Journalism's Dilemma: Sane-Washing Abnormal Behaviour
Much now depends on the fourth estate as the final power check. Trump has relentlessly attacked journalistic organizations through diminishment, denigration, control attempts, ridicule, threats, neutering, and lawsuits. He routinely mumbles "fake news" at reporters daring to challenge him. His disturbing defence secretary pick, Pete Hegseth, revealed intentions when suggesting an ally would soon curb CNN: "The sooner David Ellison takes over that network, the better."
How would coverage differ if journalists started from the premise that the president was mentally unwell rather than sane? This presents complex questions for American journalists trained in neutrality concepts that falter when confronting mental incapacity. Currently, journalists often grant Trump's pronouncements false coherence. They might signal "rambling" but otherwise normalize the abnormal through sane-washing.

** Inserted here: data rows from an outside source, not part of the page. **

(* ===== verification/Recovery.v ===== *)
(** Recovery (agentfabric/recovery): the state of a workflow rebuilt from its
    events, the check of the chain before it, and the lookup of checkpoints. *)

From stdpp Require Import base option list strings gmap sets.
From Stdlib Require Import ZArith Lia.
From S2P Require Import Prelude PyVal PyTime Store EventStore.

Local Open Scope Z_scope.

(** * state_rebuilder.py *)

Module StateRebuilder.

(** The local variables of [rebuild_workflow]: the fields of [state] that the
    events fill, and the sets. *)
Record t := Mk {
  status : string;
  node_results : doc;
  node_status : dict string;
  retry_counters : dict Z;
  checkpoints : list string;
  delegated_assignments : dict string;
  traces : list doc;
  completed : gset string;
  failed : gset string;
  started : gset string;
}.

Definition init : t := Mk "unknown" [] [] [] [] [] [] ∅ ∅ ∅.

Definition set_status (x : string) (s : t) : t :=
  Mk x (node_results s) (node_status s) (retry_counters s) (checkpoints s) (delegated_assignments s) (traces s)
    (completed s) (failed s) (started s).
Definition set_node (id x : string) (s : t) : t :=
  Mk (status s) (node_results s) (dset (node_status s) id x) (retry_counters s) (checkpoints s)
    (delegated_assignments s) (traces s) (completed s) (failed s) (started s).
Definition set_result (id : string) (v : val) (s : t) : t :=
  Mk (status s) (dset (node_results s) id v) (node_status s) (retry_counters s) (checkpoints s)
    (delegated_assignments s) (traces s) (completed s) (failed s) (started s).
Definition set_retries (id : string) (n : Z) (s : t) : t :=
  Mk (status s) (node_results s) (node_status s) (dset (retry_counters s) id n) (checkpoints s)
    (delegated_assignments s) (traces s) (completed s) (failed s) (started s).
Definition add_checkpoint (id : string) (s : t) : t :=
  Mk (status s) (node_results s) (node_status s) (retry_counters s) (checkpoints s ++ [id])
    (delegated_assignments s) (traces s) (completed s) (failed s) (started s).
Definition delegate (id agent : string) (s : t) : t :=
  Mk (status s) (node_results s) (node_status s) (retry_counters s) (checkpoints s)
    (dset (delegated_assignments s) id agent) (traces s) (completed s) (failed s) (started s).
Definition add_trace (x : doc) (s : t) : t :=
  Mk (status s) (node_results s) (node_status s) (retry_counters s) (checkpoints s)
    (delegated_assignments s) (traces s ++ [x]) (completed s) (failed s) (started s).
Definition set_sets (c f st : gset string) (s : t) : t :=
  Mk (status s) (node_results s) (node_status s) (retry_counters s) (checkpoints s)
    (delegated_assignments s) (traces s) c f st.

(** [for x in l: s = f(x, s)] *)
Fixpoint fold_res {A B} (f : A → B → res B) (l : list A) (s : B) : res B :=
  match l with
  | [] => Ok s
  | x :: l' => let? s := f x s in fold_res f l' s
  end.

(** The nodes of the graph of a started workflow. *)
Definition start_node (node : val) (s : t) : res t :=
  let? id := vindex node "node_id" in
  let id := py_str id in
  let s := set_node id "pending" s in
  let? agent := vindex node "agent_id" in
  Ok (delegate id (py_str agent) s).

Definition nodes_of (payload : doc) : res (list val) := py_iter (dget_or payload "nodes" (VList [])).

(** One event, of a type and with a payload. *)
Definition apply (type : string) (payload : doc) (s : t) : res t :=
  if bool_decide (type = "workflow.started") then
    let s := set_status "running" s in
    let? graph := dict_field_or_empty payload "task_graph" in
    let? nodes := nodes_of graph in
    fold_res start_node nodes s
  else if bool_decide (type = "task.started") then
    let? id := str_field payload "node_id" in
    let s := set_sets (completed s) (failed s) ({[id]} ∪ started s) s in
    let? n := int_field_or payload "attempt" 1 in
    Ok (set_retries id n s)
  else if bool_decide (type = "task.completed") then
    let? id := str_field payload "node_id" in
    let s := set_node id "completed" (set_sets ({[id]} ∪ completed s) (failed s ∖ {[id]}) (started s) s) in
    let s := match dget payload "result" with Some v => set_result id v s | None => s end in
    Ok (add_trace payload s)
  else if bool_decide (type = "task.failed") then
    let? id := str_field payload "node_id" in
    let s := if bool_decide (id ∈ completed s) then s
             else set_node id "failed" (set_sets (completed s) ({[id]} ∪ failed s) (started s) s) in
    let? n := int_field_or payload "attempt" 1 in
    Ok (add_trace payload (set_retries id n s))
  else if bool_decide (type = "human_approval.requested") then
    let s := set_status "awaiting_approval" s in
    let? nodes := nodes_of payload in
    Ok (foldl (fun s id => set_node (py_str id) "awaiting_approval" s) s nodes)
  else if bool_decide (type = "human_approval.resolved") then
    let? nodes := nodes_of payload in
    Ok (set_status "running" (foldl (fun s id => set_node (py_str id) "pending" s) s nodes))
  else if bool_decide (type = "checkpoint.created") then
    let? id := str_field payload "checkpoint_id" in Ok (add_checkpoint id s)
  else if bool_decide (type = "workflow.completed") then Ok (set_status "completed" s)
  else if bool_decide (type = "workflow") then
    Ok (if is_str (dget payload "status") "completed" then set_status "completed" s else s)
  else Ok s.

Definition apply_event (e : AgentFabricEvent) (s : t) : res t := apply (event_type e) (payload e) s.

Definition completed_task_ids (s : t) : list string := py_sorted_set (completed s).
Definition pending_task_ids (s : t) : list string :=
  py_sorted_set (list_to_set (node_status s).*1 ∖ completed s ∖ failed s).
Definition failed_task_ids (s : t) : list string := py_sorted_set (failed s ∖ completed s).

(** The loop over the sorted events, and what follows it. *)
Definition rebuild_workflow (events : list AgentFabricEvent) : res t :=
  let? s := fold_res apply_event (py_sorted EventStore.seq_le events) init in
  Ok (if bool_decide (status s = "unknown") && negb (bool_decide (started s = ∅)) then set_status "running" s else s).

(** [state], as it is returned. *)
Definition as_dict (workflow_id : string) (s : t) : doc :=
  [("workflow_id", VStr workflow_id); ("status", VStr (status s)); ("node_results", VDict (node_results s));
   ("node_status", VDict ((fun p => (p.1, VStr p.2)) <$> node_status s));
   ("retry_counters", VDict ((fun p => (p.1, VInt p.2)) <$> retry_counters s));
   ("completed_task_ids", VList (map VStr (completed_task_ids s)));
   ("pending_task_ids", VList (map VStr (pending_task_ids s)));
   ("failed_task_ids", VList (map VStr (failed_task_ids s)));
   ("checkpoints", VList (map VStr (checkpoints s)));
   ("delegated_assignments", VDict ((fun p => (p.1, VStr p.2)) <$> delegated_assignments s));
   ("traces", VList (map VDict (traces s)))].

End StateRebuilder.

(** * checkpoint_loader.py *)

Module CheckpointLoader.
Section Loader.
Context {S : Type} `{PersistenceStore S}.

(** [CheckpointLoader(persistence)] *)
Definition init : M S unit := modify st_initialize.

Definition load (workflow_id checkpoint_id : string) : M S doc :=
  let* checkpoint := gets (st_get "checkpoints" (workflow_id +:+ ":" +:+ checkpoint_id)) in
  match checkpoint with
  | None => raise KeyError (repr_str ("checkpoint not found: " +:+ workflow_id +:+ ":" +:+ checkpoint_id))
  | Some d => ret d
  end.

Definition latest (workflow_id : string) : M S (option doc) :=
  let* keys := gets (st_keys "checkpoints") in
  let matching := List.filter (starts_with (workflow_id +:+ ":")) keys in
  match last (py_sorted str_le matching) with
  | None => ret None
  | Some k => gets (st_get "checkpoints" k)
  end.

End Loader.
End CheckpointLoader.

(** * integrity_validator.py, replay_engine.py *)

Module ReplayRecoveryEngine.
Section Engine.
Context `{Oracle} {S : Type} `{PersistenceStore S}.

Definition validate_or_raise (log : list AgentFabricEvent) : res unit :=
  if EventStore.validate_integrity log then Ok tt
  else Err (Exn RuntimeError "event integrity validation failed").

(** [recover_workflow] of an engine with a persistence backend, or without. *)
Definition recover_workflow (persistence : bool) (log : list AgentFabricEvent) (workflow_id : string) : M S doc :=
  do* of_res (validate_or_raise log);
  match EventStore.replay (Some workflow_id) log with
  | [] => raise KeyError (repr_str ("workflow not found: " +:+ workflow_id))
  | events =>
      let* s := of_res (StateRebuilder.rebuild_workflow events) in
      let status := StateRebuilder.status s in
      let state := StateRebuilder.as_dict workflow_id s ++
        [("recovered", VBool true);
         ("safe_to_resume", VBool (bool_decide (status ∈ ["running"; "awaiting_approval"])));
         ("skip_completed_task_ids", VList (map VStr (StateRebuilder.completed_task_ids s)))] in
      if persistence then
        do* CheckpointLoader.init;
        let* latest := CheckpointLoader.latest workflow_id in
        ret (match latest with Some d => state ++ [("latest_checkpoint", VDict d)] | None => state end)
      else ret state
  end.

End Engine.
End ReplayRecoveryEngine.
Lemma y_batch (l : list TaskNode) s es R :
  tracks w s es R → mirrors es R → StateRebuilder.status R = WorkflowState.status es →
  NoDup (TaskNode.node_id <$> l) → waiting es l →
  yields (for_each l (fun n => _run_node_with_retries node_runner w n p)) s (outcome w (TaskNode.node_id <$> l) es).
Proof.
  revert s es R. induction l as [|n l IH]; intros s es R Ht Hm Hs Hnd Hw; cbn [for_each].
  - apply yields_ret. by exists es, R.
  - csimpl in Hnd. apply NoDup_cons in Hnd as [Hn Hnd]. apply yields_bind.
    eapply yields_weaken; [apply (y_run_with_retries Hclean w n p s es R Ht Hm Hs); by rewrite Hw by left|].
    intros [[]|e] s1 Hr.
    2: { destruct Hr as (He & es' & R' & [Ht' Hm' _] & Hst). split; [done|]. by exists es', R'. }
    destruct Hr as (es1 & R1 & [Ht1 Hm1 Ho1] & Hs1 & Hss1).
    eapply yields_weaken; [apply (IH s1 es1 R1 Ht1 Hm1 Hs1 Hnd)|].
    { intros m Hin. rewrite Ho1; [apply Hw; by right|]. intros E. apply Hn. rewrite <- E. by apply list_elem_of_fmap_2. }
    intros [a|e] s2; cbn [outcome]; rewrite Hss1; [|done].
    intros (es2 & R2 & Ht2 & Hm2 & Hs2 & Hss2 & Ho2). exists es2, R2. split_and!; try done.
    intros j Hj. csimpl in Hj. apply not_elem_of_cons in Hj as [Hj1 Hj2]. by rewrite Ho2, Ho1.
Qed.

Lemma y_save_checkpoint s es R :
  tracks w s es R → mirrors es R → StateRebuilder.status R = WorkflowState.status es →
  yields (save_checkpoint g p) s (outcome w [] es).
Proof.
  intros Ht Hm Hs. unfold save_checkpoint. apply yields_bind, (y_state w Ht). cbv zeta.
  apply yields_bind, (y_checkpoint w Ht). intros d s1 H1. apply yields_bind, (y_update w H1). intros s2 H2.
  apply yields_bind, (y_state w H2). apply yields_bind. eapply (y_append w H2); [by vm_compute|reflexivity|].
  intros e s3 H3. apply yields_ret. do 2 eexists. split; [exact H3|]. split; [|by split_and!].
  destruct Hm. split; try done. cbn. congruence.
Qed.

(** A node that waits for an approval. *)
Definition held id es : WorkflowState := WorkflowState.set_node id "awaiting_approval" es.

Unvarnished Reality: From Geopolitics to Office Supplies
Objectively, Trump's recent performances defy tidying up. When a high-level cabinet meeting about the Iran war gets derailed for five minutes while the president discusses Sharpie pen preferences, that transcends mere "digression." It represents a flashing red warning light. Jumping from wartime geopolitics to office supplies is bizarre and irrational. Yet we're asked to marvel at supposed rhetorical mastery. Trump has rebranded his non-linear, free-associative word salad as "the weave," but we needn't grant him benefit of the doubt.
Consider this verbatim 2024 campaign excerpt attacking Kamala Harris: "She destroyed the city of San Francisco, it's – and I own a big building there – it's no – I shouldn't talk about this, but that's OK, I don't give a damn because this is what I'm doing. I should say it's the finest city in the world – sell and get the hell out of there, right? But I can't do that. I don't care, you know? I lost billions of dollars, billions of dollars. You know, somebody said, 'What do you think you lost?' I said, 'Probably two, three billion. That's OK, I don't care.' They say, 'You think you'd do it again?' And that's the least of it. Nobody. They always say, I don't know if you know. Lincoln was horribly treated. Uh, Jefferson was pretty horribly. Andrew Jackson, they say, was the worst of all, that he was treated worse than any other president. I said, 'Do that study again, because I think there's nobody close to Trump.' I even got shot! And who the hell knows where that came from, right?"
This represents no unusually unhinged tirade. We simply rarely see such raw incoherence presented unfiltered. It typically gets sanitized by people subsequently treated with presidential contempt rather than gratitude. With anarchy loosed upon the world almost hourly, reality must be faced. Approximately thirty weeks remain before Congress might reassert power after midterm elections. The world's most powerful man lacks mental capacity for his office. We must cease pretending otherwise.